John Kemp Starley was born on Christmas Eve 1855, at Church Hill, Walthamstow, (north) east London. His father John Starley was a market gardner and his mother was born Mary Ann Cippen.

John Kemp moved to Coventry at the age of 17 following in the footsteps of his uncle James Starley (b. Albourne, West Sussex).

James Starley had brought an entirely new industry - the bicycle industry - to Coventry, when the city’s industrial fortunes were at a low. James Starley with William Hillman also patented the ‘Ariel’ bicycle in 1870 - one of the world’s first Penny Farthings.

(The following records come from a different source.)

Lemma parse_encode_hello rnd sid suites comp exts rest :
  wf_hello rnd sid suites comp exts ->
  let '(s, k) := foldl apply_ext (None, None) exts in
  parse_client_hello (encode_hello rnd sid suites comp exts ++ rest) =
  Ok {| raw := encode_hello rnd sid suites comp exts; random := rnd; session_id := sid; session_id_offset := 39;
        sni := s; x25519_key := k; cipher_suites := suites |}.
Proof.
  intros Hw. pose proof (encode_hello_body_length _ _ _ _ _ Hw) as Hbl. pose proof (wf_rnd _ _ _ _ _ Hw) as Hr.
  pose proof (parse_suites_built ([3; 3] ++ rnd ++ [zlen sid] ++ sid) _ _ _ _ _ Hw) as Hsuites.
  destruct (foldl apply_ext (None, None) exts) as [s k]. unfold encode_hello.
  assert (Hbody : encode_hello_body rnd sid suites comp exts
    = ([3; 3] ++ rnd ++ [zlen sid] ++ sid) ++ be_encode 2 (2 * zlen suites) ++ flat_map (be_encode 2) suites ++
     [zlen comp] ++ comp ++ be_encode 2 (zlen (flat_map encode_ext exts)) ++ flat_map encode_ext exts)
    by (unfold encode_hello_body; by rewrite <- !app_assoc).
  rewrite <- Hbody in Hsuites.
  set (body := encode_hello_body rnd sid suites comp exts) in *.
  set (l0 := be_encode 2 (2 * zlen suites) ++ _) in Hbody.
  pose proof (be_encode_wf 3 (zlen body)) as Hw3. pose proof (be_encode_length 3 (zlen body)) as Hl3.
  pose proof (be_decode_encode 3 (zlen body)) as Hd3.
  rewrite Z.mod_small in Hd3 by (change (256 ^ Z.of_nat 3) with (2 ^ 24); pose proof (zlen_nonneg sid); lia).
  destruct (be_encode 3 (zlen body)) as [|d1 [|d2 [|d3 [|? ?]]]]; try done. clear Hl3.
  unfold wf_bytes in Hw3. rewrite !Forall_cons_iff in Hw3. destruct Hw3 as (H1 & H2 & H3 & _).
  unfold parse_client_hello.
  rewrite (ensure_true _ HandshakeTooShort) by (rewrite !length_app; cbn; lia).
  cbn [app idx lookup list_lookup unwrap mbind result_bind Z.eqb ensure Pos.eqb].
  rewrite hs_len_be, Hd3 by done. replace (Z.to_nat (zlen body)) with (length body) by (unfold zlen; lia).
  rewrite ensure_true by (cbn [length]; rewrite length_app; lia). cbn [mbind result_bind].
  change (1 :: d1 :: d2 :: d3 :: body ++ rest) with ([1; d1; d2; d3] ++ body ++ rest).
  replace (slice ([1; d1; d2; d3] ++ body ++ rest) 0 (4 + length body)) with (@Ok hello_error _ ([1; d1; d2; d3] ++ body)).
  2: { symmetry. rewrite app_assoc. by apply (slice_app_at [] ([1; d1; d2; d3] ++ body) rest). }
  cbn [mbind result_bind]. rewrite (slice_app_at [1; d1; d2; d3] body rest) by done.
  unfold zlen in Hbl.
  cbn [mbind result_bind]. rewrite (ensure_true _ MissingVersion), (ensure_true _ MissingRandom) by lia.
  rewrite (ensure_true _ MissingSessionIdLength) by lia. cbn [mbind result_bind].
  assert (Hsl : slice (E:=hello_error) body 2 34 = Ok rnd).
  { rewrite Hbody, <- !app_assoc. apply (slice_app_at [3; 3] rnd); [done | by rewrite Hr]. }
  assert (Hix : idx (E:=hello_error) body 34 = Ok (zlen sid)).
  { rewrite Hbody. replace (([3; 3] ++ rnd ++ [zlen sid] ++ sid) ++ l0) with (([3; 3] ++ rnd) ++ zlen sid :: (sid ++ l0))
      by by rewrite <- !app_assoc. rewrite (idx_app_0 ([3; 3] ++ rnd)) by (rewrite length_app, Hr; done). done. }
  assert (Hsid : slice (E:=hello_error) body 35 (35 + length sid) = Ok sid).
  { rewrite Hbody. replace (([3; 3] ++ rnd ++ [zlen sid] ++ sid) ++ l0) with (([3; 3] ++ rnd ++ [zlen sid]) ++ sid ++ l0)
      by by rewrite <- !app_assoc. apply slice_app_at; [by rewrite !length_app, Hr | done]. }
  rewrite Hsl. cbn [mbind result_bind]. rewrite Hix. cbn [mbind result_bind].
  replace (Z.to_nat (zlen sid)) with (length sid) by (unfold zlen; lia).
  rewrite (ensure_true _ TruncatedSessionId) by lia. cbn [mbind result_bind]. rewrite Hsid. cbn [mbind result_bind].
  replace (length ([3; 3] ++ rnd ++ [zlen sid] ++ sid)) with (35 + length sid)%nat in Hsuites
    by (rewrite !length_app, Hr; cbn; lia).
  by rewrite Hsuites.
Qed.

Definition other_ext (e : Z * bytes) : Prop := e.1 <> 0 /\ e.1 <> 0x33.
#[export] Instance other_ext_dec e : Decision (other_ext e).
Proof. unfold other_ext. apply _. Defined.

Lemma apply_other acc exts : Forall other_ext exts -> foldl apply_ext acc exts = acc.
Proof.
  induction 1 as [|[ty d] exts [H1 H2] Hs IH]; [done|]. cbn [fst foldl] in *. unfold apply_ext at 2. cbn [fst].
  by rewrite (proj2 (Z.eqb_neq _ _) H1), (proj2 (Z.eqb_neq _ _) H2).
Qed.

(** Where the fields of a successful parse lie in the message. *)
Lemma parse_fields (data : bytes) (i : ClientHelloInfo) :
  parse_client_hello data = Ok i ->
  (exists rest, data = raw i ++ rest) /\
  session_id_offset i = 39%nat /\
  (39 + length (session_id i) <= length (raw i))%nat /\
  take (length (session_id i)) (drop 39 (raw i)) = session_id i /\
  length (random i) = 32%nat /\ take 32 (drop 6 (raw i)) = random i /\
  (forall k, x25519_key i = Some k -> length k = 32%nat).
Proof.
  unfold parse_client_hello. intros H. inv_ok.
  match goal with H : (let '(_, _) := ?p in _) = _ |- _ => destruct p as [cs [s k]] end. inv_ok.
  cbn [raw random session_id session_id_offset x25519_key].
  repeat match goal with H : slice _ _ _ = Ok _ |- _ => apply slice_inv in H as (? & ? & ?) end. subst.
  set (n := Z.to_nat _) in *. rewrite drop_0, Nat.sub_0_r in *.
  assert (take (4 + n - 4) (drop 4 data) = drop 4 (take (4 + n) data)) as Hbody
    by (rewrite take_drop_commute; do 2 f_equal; lia).
  rewrite Hbody, !drop_drop in *. rewrite length_drop in *. cbn [Nat.add Nat.sub] in *.
  split; [exists (drop (4 + n) data); by rewrite take_drop|]. split; [done|]. split; [lia|].
  split; [by f_equal|]. split; [done|]. split; [done|]. by eapply parse_suites_key.
Qed.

Starley & Sutton produced the first ‘Rover’ in 1884. The design evolved significantly in just one year, resulting in the 1885 design shown on this website.

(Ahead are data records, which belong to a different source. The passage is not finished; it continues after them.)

(* ===== verification/Reality.v ===== *)
(** * Reality authentication

    The server side of orcax/transport/src/reality.rs, the client side of
    orcax/rustls-fork/rustls/src/reality.rs (module [Fork]), and their
    agreement.  Clocks are arguments.  AES-256-GCM is one [Aead]: the server
    calls it through aes_gcm, the client through ring. *)
From S2P Require Import Prelude RustStd Crates ClientHello.

Record RealityConfig : Type := {
  private_key : bytes;
  short_ids : list bytes;
  server_names : list bytes;
  dest : bytes;
  max_time_diff : Z
}.

Record RealityAuth : Type := {
  version : bytes;
  timestamp : Z;
  short_id : bytes
}.

Inductive reality_error : Type :=
| SniNotInWhitelist (sni : bytes)
| NoKeyShare
| HkdfFailed
| BadSessionIdLength (n : nat)
| AadTooShort
| KeyInitFailed
| DecryptionFailed
| AuthTooShort (n : nat)
| ShortIdNotInWhitelist
| RealityDrift (diff limit : Z)
| InvalidHexShortId
| ShortIdTooLong (n : nat)
| InvalidBase64
| BadPrivateKeyLength (n : nat)
| General.

(** [for b in &mut v[a..b] { *b = 0 }]. *)
Definition zero_range {E} (v : bytes) (a b : nat) : result E bytes :=
  copy_into v a b (replicate (b - a) 0).

Section operations.
Context `{Hex, X25519, Hkdf, Aead, Hmac}.

Definition REALITY_INFO : bytes := ascii_bytes "REALITY".

(** [Aes256Gcm::decrypt] on [ciphertext || tag]. *)
Definition aead_decrypt (key nonce aad msg : bytes) : option bytes :=
  if (length msg <? 16)%nat then None
  else open_sealed key nonce aad (take (length msg - 16) msg) (drop (length msg - 16) msg).

(** [verify_client_hello]; [now] is the server's clock in seconds. *)
Definition verify_client_hello (config : RealityConfig) (info : ClientHelloInfo) (now : Z)
  : result reality_error RealityAuth :=
  let sni := default [] (sni info) in
  _ ← ensure (existsb (fun s => bool_decide (s = sni)) (server_names config)) (SniNotInWhitelist sni);
  client_pub ← ok_or (x25519_key info) NoKeyShare;
  let shared_secret := diffie_hellman (private_key config) client_pub in
  salt ← slice (random info) 0 20;
  auth_key ← ok_or (hkdf_expand salt shared_secret REALITY_INFO 32) HkdfFailed;
  _ ← ensure (length (session_id info) =? 32)%nat (BadSessionIdLength (length (session_id info)));
  let sid_start := session_id_offset info in
  let sid_end := (sid_start + 32)%nat in
  aad ← (if (sid_end <=? length (raw info))%nat then zero_range (raw info) sid_start sid_end else Err AadTooShort);
  _ ← ensure (length auth_key =? 32)%nat KeyInitFailed;
  nonce ← slice (random info) 20 32;
  plaintext ← ok_or (aead_decrypt auth_key nonce aad (session_id info)) DecryptionFailed;
  _ ← ensure (16 <=? length plaintext)%nat (AuthTooShort (length plaintext));
  version ← slice plaintext 0 4;
  ts ← slice plaintext 4 8;
  let timestamp := be_decode ts in
  short_id ← slice plaintext 8 16;
  _ ← ensure (existsb (fun sid => bool_decide (sid = short_id)) (short_ids config)) ShortIdNotInWhitelist;
  let now := u32 now in
  let diff := if timestamp <? now then now - timestamp else timestamp - now in
  _ ← ensure (negb (u32 (max_time_diff config) <? diff)) (RealityDrift diff (max_time_diff config));
  Ok {| version := version; timestamp := timestamp; short_id := short_id |}.

(** [server_hello_auth]. *)
Definition server_hello_auth {E} (auth_key server_random_prefix client_random : bytes) : result E bytes :=
  slice (hmac_sha256 auth_key (server_random_prefix ++ client_random)) 0 12.

(** [derive_auth_key]. *)
Definition derive_auth_key {E} (private_key client_public client_random : bytes) : result E bytes :=
  let shared_secret := diffie_hellman private_key client_public in
  salt ← slice client_random 0 20;
  unwrap (hkdf_expand salt shared_secret REALITY_INFO 32).

(** [parse_short_id]: at most 8 bytes, zero-padded. *)
Definition parse_short_id (hex_str : bytes) : result reality_error bytes :=
  b ← ok_or (hex_decode hex_str) InvalidHexShortId;
  _ ← ensure (negb (8 <? length b)%nat) (ShortIdTooLong (length b));
  copy_into (replicate 8 0) 0 (length b) b.

(** [parse_private_key], over base64's decoder. *)
Definition parse_private_key (base64_decode : bytes -> option bytes) (b64 : bytes) : result reality_error bytes :=
  b ← ok_or (base64_decode b64) InvalidBase64;
  _ ← ensure (length b =? 32)%nat (BadPrivateKeyLength (length b));
  copy_into (replicate 32 0) 0 32 b.
End operations.

Module Fork.

Record RealityConfig : Type := {
  private_key : bytes;
  verify_client_flag : bool;
  dest : option bytes;
  short_ids : list bytes
}.

Record RealityClientConfig : Type := { server_public_key : bytes; client_short_id : bytes }.

Definition new (private_key : bytes) : RealityConfig :=
  {| private_key := private_key; verify_client_flag := true; dest := None; short_ids := [] |}.
Definition with_verify_client (c : RealityConfig) (verify : bool) : RealityConfig :=
  {| private_key := private_key c; verify_client_flag := verify; dest := dest c; short_ids := short_ids c |}.
Definition with_dest (c : RealityConfig) (d : bytes) : RealityConfig :=
  {| private_key := private_key c; verify_client_flag := verify_client_flag c; dest := Some d; short_ids := short_ids c |}.
Definition with_short_ids (c : RealityConfig) (s : list bytes) : RealityConfig :=
  {| private_key := private_key c; verify_client_flag := verify_client_flag c; dest := dest c; short_ids := s |}.

Section operations.
Context `{Aead, Hmac}.

(** [RealityConfig::validate]. *)
Definition validate (c : RealityConfig) : result reality_error unit :=
  ensure (length (private_key c) =? 32)%nat General.

(** [encrypt_session_id]: always an error, after the key length check. *)
Definition encrypt_session_id (c : RealityClientConfig) : result reality_error bytes :=
  _ ← ensure (length (server_public_key c) =? 32)%nat General;
  Err General.

(** [encrypt_session_id_with_key]; [now] is the client's clock. *)
Definition encrypt_session_id_with_key (c : RealityClientConfig) (auth_key client_random raw_hello : bytes)
    (session_id_offset : nat) (now : Z) : result reality_error bytes :=
  let plaintext := replicate 16 0 in
  let timestamp := u32 now in
  plaintext ← copy_into plaintext 4 8 (be_encode 4 timestamp);
  let sid_len := Nat.min (length (client_short_id c)) 8 in
  sid ← slice (client_short_id c) 0 sid_len;
  plaintext ← copy_into plaintext 8 (8 + sid_len) sid;
  aad ← (if (session_id_offset + 32 <? length raw_hello)%nat
         then zero_range raw_hello session_id_offset (session_id_offset + 32) else Ok raw_hello);
  _ ← ensure (length auth_key =? 32)%nat General;
  nonce ← slice client_random 20 32;
  let '(ct, tag) := seal auth_key nonce aad plaintext in
  out ← slice (ct ++ tag) 0 32;
  copy_into (replicate 32 0) 0 32 out.

(** [inject_auth]: the server random after the call. *)
Definition inject_auth (server_random : bytes) (config : RealityConfig) (client_random : bytes)
  : result reality_error bytes :=
  _ ← validate config;
  prefix ← slice server_random 0 20;
  let tag := hmac_sha256 (private_key config) (prefix ++ client_random) in
  t ← slice tag 0 12;
  copy_into server_random 20 32 t.

(** [verify_client]. *)
Definition verify_client (session_id client_random : bytes) (config : RealityConfig) : result reality_error bool :=
  if (length session_id <? 8)%nat || negb (length (private_key config) =? 32)%nat then Ok false else
  let tag := hmac_sha256 (private_key config) client_random in
  a ← slice tag 0 8;
  b ← slice session_id 0 8;
  Ok (bool_decide (a = b)).
End operations.
End Fork.

(** ** Lemmas *)

Section lemmas.
Context `{HL : !HexLaws hex} `{XL : !X25519Laws x25519} `{KL : !HkdfLaws hkdf} `{AL : !AeadLaws aead} `{ML : !HmacLaws hmac}.


Lemma zero_range_app {E} (pre mid post : bytes) a b :
  a = length pre -> b = (a + length mid)%nat ->
  zero_range (E:=E) (pre ++ mid ++ post) a b = Ok (pre ++ replicate (length mid) 0 ++ post).
Proof.
  intros Ha Hb. unfold zero_range. replace (b - a)%nat with (length mid) by lia.
  apply copy_into_app; [done | done |]. apply length_replicate.
Qed.

(** The eight bytes a short identifier stands for. *)
Definition pad8 (sid : bytes) : bytes := take 8 sid ++ replicate (8 - length (take 8 sid)) 0.

Lemma pad8_length sid : length (pad8 sid) = 8%nat.
Proof. unfold pad8. rewrite length_app, length_replicate, length_take. lia. Qed.

(** The plaintext the client seals. *)
Definition auth_plaintext (now : Z) (sid : bytes) : bytes := replicate 4 0 ++ be_encode 4 (u32 now) ++ pad8 sid.

Lemma auth_plaintext_length now sid : length (auth_plaintext now sid) = 16%nat.
Proof. unfold auth_plaintext. by rewrite !length_app, length_replicate, be_encode_length, pad8_length. Qed.

(** A ClientHello around its 32-byte session identifier. *)
Definition hello_head (rnd : bytes) (n : Z) : bytes := [1] ++ be_encode 3 n ++ [3; 3] ++ rnd ++ [32].
Definition hello_tail (suites : list Z) (comp : bytes) (exts : list (Z * bytes)) : bytes :=
  be_encode 2 (2 * zlen suites) ++ flat_map (be_encode 2) suites ++ [zlen comp] ++ comp ++
  be_encode 2 (zlen (flat_map encode_ext exts)) ++ flat_map encode_ext exts.
Lemma encode_hello_split rnd sid suites comp exts :
  length sid = 32%nat ->
  encode_hello rnd sid suites comp exts =
  hello_head rnd (35 + zlen rnd + zlen (hello_tail suites comp exts)) ++ sid ++ hello_tail suites comp exts.
Proof.
  intros Hl. unfold encode_hello, hello_head, encode_hello_body. fold (hello_tail suites comp exts).
  assert (zlen sid = 32) as -> by (unfold zlen; lia).
  replace (zlen ([3; 3] ++ rnd ++ [32] ++ sid ++ hello_tail suites comp exts))
    with (35 + zlen rnd + zlen (hello_tail suites comp exts))
    by (rewrite !zlen_app; unfold zlen in *; cbn [length]; lia).
  by rewrite <- !app_assoc.
Qed.
Lemma hello_head_length rnd n : length rnd = 32%nat -> length (hello_head rnd n) = 39%nat.
Proof. intros Hr. unfold hello_head. rewrite !length_app, be_encode_length, Hr. done. Qed.
Lemma hello_tail_length suites comp exts : (1 <= length (hello_tail suites comp exts))%nat.
Proof. unfold hello_tail. rewrite length_app, be_encode_length. lia. Qed.

(** The associated data of both sides: the message with zeros for the session
    identifier. *)
Definition hello_aad rnd suites comp exts : bytes :=
  hello_head rnd (35 + zlen rnd + zlen (hello_tail suites comp exts)) ++ replicate 32 0 ++ hello_tail suites comp exts.

Lemma zero_hello {E} rnd sid suites comp exts :
  length rnd = 32%nat -> length sid = 32%nat ->
  zero_range (E:=E) (encode_hello rnd sid suites comp exts) 39 71 = Ok (hello_aad rnd suites comp exts) /\
  (71 < length (encode_hello rnd sid suites comp exts))%nat.
Proof.
  intros Hr Hl. rewrite encode_hello_split by done. pose proof (hello_head_length rnd (35 + zlen rnd + zlen (hello_tail suites comp exts)) Hr) as Hh.
  split.
  - unfold hello_aad. rewrite zero_range_app; [by rewrite Hl | done | lia].
  - rewrite !length_app, Hh, Hl. pose proof (hello_tail_length suites comp exts). lia.
Qed.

John Kemp formed J.K. Starley and Co. Ltd, in 1888, with the ‘Rover’ safety bicycle already firmly established as the bicycle that ‘set the fashion to the world’ (The Cyclist). The Rover Cycle Co. was formed in 1896. In 1898, Meteor Works moved from West Orchard Coventry to a purpose built factory in Queen Victoria Road, Coventry.

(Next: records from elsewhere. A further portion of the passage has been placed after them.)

(** ** The reference automaton *)

Definition step (st : UnpadState) (b : Z) : outcome :=
  if us_done st then (Ok tt, st, [b]) else
  match consume st [b] with
  | None => (Panic, st, [])
  | Some (st1, _, o) =>
    if frame_complete st1 then
      match from_byte (current_command st1) with
      | Some PaddingContinue => (Ok tt, set_counts st1 5 (-1) (-1) (current_command st1), o)
      | Some PaddingEnd => (Ok tt, set_done st1 (us_direct st1), o)
      | Some PaddingDirect => (Ok tt, set_done st1 true, o)
      | None => (Err (BadCommand (current_command st1)), st1, o)
      end
    else (Ok tt, st1, o)
  end.

Definition and_then (r : outcome) (k : UnpadState -> outcome) : outcome :=
  match r with
  | (Ok _, st, o) => emit o (k st)
  | r => r
  end.

Fixpoint run (st : UnpadState) (w : bytes) : outcome :=
  match w with
  | [] => (Ok tt, st, [])
  | b :: w' => and_then (step st b) (fun st' => run st' w')
  end.

(** States between two bytes, once the UUID is done. *)
Definition ready (st : UnpadState) : Prop :=
  us_done st = true \/
  (1 <= remaining_command st <= 5 /\ (remaining_command st <= 3 -> 0 <= remaining_content st) /\
   (remaining_command st <= 1 -> 0 <= remaining_padding st)) \/
  (remaining_command st = 0 /\ 0 <= remaining_content st /\ 0 <= remaining_padding st /\
   0 < remaining_content st + remaining_padding st).

(** The reader's invariant. *)
Definition unpad_inv (st : UnpadState) : Prop :=
  if uuid_done st then ready st
  else us_done st = false /\ (length (uuid_buf st) < 16)%nat /\ length (us_uuid st) = 16%nat.

(** ** Lemmas *)

Lemma emit_nil r : emit [] r = r.
Proof. by destruct r as [[? ?] ?]. Qed.
Lemma emit_emit a b r : emit a (emit b r) = emit (a ++ b) r.
Proof. destruct r as [[? ?] ?]. cbn. by rewrite app_assoc. Qed.
Lemma and_then_emit o r k : and_then (emit o r) k = emit o (and_then r k).
Proof. destruct r as [[[[]|e|] ?] ?]; cbn; [|done|done]. by rewrite emit_emit. Qed.
Lemma and_then_assoc r k1 k2 : and_then (and_then r k1) k2 = and_then r (fun st => and_then (k1 st) k2).
Proof. destruct r as [[[[]|e|] st] o]; cbn; [|done|done]. apply and_then_emit. Qed.

Lemma run_app st a b : run st (a ++ b) = and_then (run st a) (fun st' => run st' b).
Proof.
  revert st. induction a as [|x a IH]; intros st; cbn [run app and_then]; [by rewrite emit_nil|].
  rewrite and_then_assoc. destruct (step st x) as [[[[]|e|] st'] o]; cbn; [|done|done]. by rewrite IH.
Qed.

Lemma run_done st w : us_done st = true -> run st w = (Ok tt, st, w).
Proof. intros Hd. induction w as [|b w IH]; cbn [run]; [done|]. unfold step. rewrite Hd. cbn. by rewrite IH. Qed.

(** The completion test, followed by the reference automaton. *)
Definition finish (st1 : UnpadState) (o w : bytes) : outcome :=
  if frame_complete st1 then
    match from_byte (current_command st1) with
    | Some PaddingContinue => emit o (run (set_counts st1 5 (-1) (-1) (current_command st1)) w)
    | Some PaddingEnd => (Ok tt, set_done st1 (us_direct st1), o ++ w)
    | Some PaddingDirect => (Ok tt, set_done st1 true, o ++ w)
    | None => (Err (BadCommand (current_command st1)), st1, o)
    end
  else emit o (run st1 w).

John Kemp Starley died suddenly in 1901. The company produced the Imperial Rover motorcycle in 1902 and the first Rover motorcar in 1904. In 1905 the company name became the Rover Co. Ltd.

References: ‘Wheels within wheels’, Williamson (1966); ‘A History of Rover Cycles’, Pinkerton and Roberts (1998) ,Waltham Forest Local Studies Library, Vestry House Museum; Steve Roberts, animator, Walthamstow.

John Kemp initially worked for his Uncle, before eventually finding a business partner - William Sutton - in 1879. Starley & Sutton came into being at Meteor Works, in West Orchard, south of Corporation Street. Initially producing Penny Farthings and ‘Meteor Tricycles’, John Kemp began developing ideas for improved bicycle designs. In particular he tried to evolve a more efficiently designed frame that would enable the rider to sit more comfortably and enable more efficient transmission of power to the wheels.